For months, the Tohono O’odham and Hia Ced O’odham have been sounding the alarm about the Trump administration’s border wall and the damage it will do to both the fragile desert ecosystem and to ancient indigenous sites. But the current situation isn’t solely a Trump phenomenon: the 1996 Illegal Immigration Reform and Immigrant Responsibility Act, signed by Bill Clinton, includes a statute authorizing the attorney general to waive the National Environmental Policy Act and the Endangered Species Act to facilitate “expeditious construction of the barriers and roads” along the border. The Trump administration has relied on that law to get the wall built quickly.
The damage has already been done. Internal government emails obtained by High Country News in August show that DHS is using water from a local aquifer to mix concrete for the wall, affecting both water levels and the endangered fish native to the lakes and ponds of the Sonoran Desert.

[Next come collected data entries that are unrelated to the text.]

(* ===== verification/RoutesFacts.v ===== *)
(** * Who may change what

    The route table is unambiguous, only five of its routes are open to a caller
    without a token, and through the assembled server every part of the store is
    changed only by callers who may. *)

From S2P Require Import Prelude Float64 Core Quantity Policy Usage Store StoreFacts Json Provision Nodes Kube KubeRay Kueue.
From S2P Require Import Auth Oidc LocalAuth Registry Views Api AuthLayer AdminApi AccountApi AuditApi ApiFacts ApiLaws.
From S2P Require Import Http ObsApi ObsFacts JobHistory Gateway GatewayFacts Serve UsageApi ServiceApi Routes.
#[local] Open Scope Z_scope.

(** ** The table *)

(** Two patterns no path matches both of. *)
Fixpoint apart (p q : list Segment) : bool :=
  match p, q with
  | [], [] => false
  | [], _ :: _ | _ :: _, [] => true
  | Lit a :: p', Lit b :: q' => negb (String.eqb a b) || apart p' q'
  | _ :: p', _ :: q' => apart p' q'
  end.

Lemma apart_captures p q path ps :
  apart p q = true -> captures p path = Some ps -> captures q path = None.
Proof.
  revert q path ps. induction p as [|x p IH]; intros [|y q] [|s path] ps Hd Hc; try done;
    try (by destruct x); try (by destruct y).
  destruct x as [a|], y as [b|]; cbn in *.
  - destruct (String.eqb_spec a s) as [->|]; [|done]. destruct (String.eqb_spec b s) as [->|]; [|done].
    rewrite String.eqb_refl in Hd. by eapply IH.
  - destruct (String.eqb a s); [|done]. destruct (is_empty s); [done|]. erewrite IH; [done|done|exact Hc].
  - destruct (is_empty s); [done|]. apply fmap_Some in Hc as (ps' & Hc & _).
    destruct (String.eqb b s); [|done]. by eapply IH.
  - destruct (is_empty s); [done|]. apply fmap_Some in Hc as (ps' & Hc & _). by erewrite IH.
Qed.

Fixpoint pairwise_apart (l : list (list Segment)) : bool :=
  match l with [] => true | p :: l' => forallb (fun q => apart p q && apart q p) l' && pairwise_apart l' end.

In February, a construction crew blew up part of a sacred burial site to facilitate construction of the wall.
Next Destination
Appeals Court permits administration to move ahead with TPS terminations
A panel of the Ninth Circuit Court of Appeal ruled that the administration’s attempts to end Temporary Protected Status (TPS) for nationals of several countries were not reviewable and could move forward.
TPS was created in order to provide protections from deportation and work authorization to people whose countries of origin had been rendered unsafe by man-made or natural disasters. The status cannot be turned into permanent residency and was designed to provide temporary protections, but some countries have been designated for decades, allowing people to establish lives in the United States without a path to permanency.
The Trump administration has attempted to end the TPS designations for El Salvador, Haiti, Nicaragua, Nepal and Sudan, but these efforts have been blocked by the courts. In litigation, plaintiffs have argued that the decisions were not arrived at by the normal evaluative process but rather compelled by racial animus. Indeed, evidence has emerged that political officials ignored information prepared by career officials about conditions on the ground, and were focused instead on ending TPS at all costs.
Nonetheless, the three-judge panel overturned a district court injunction, finding that the plaintiffs had not established that the decisions were a clear product of such racial animus, and were otherwise agency determinations that the courts had no power to review. The decision puts the future of about 400,000 people living in the U.S. with TPS at risk. The protections are slated to end in November of next year for Salvadorans and March for everyone else.
Attorneys with the ACLU of Southern California have said that they will seek an en banc decision of the whole Ninth Circuit, or take the case to the Supreme Court.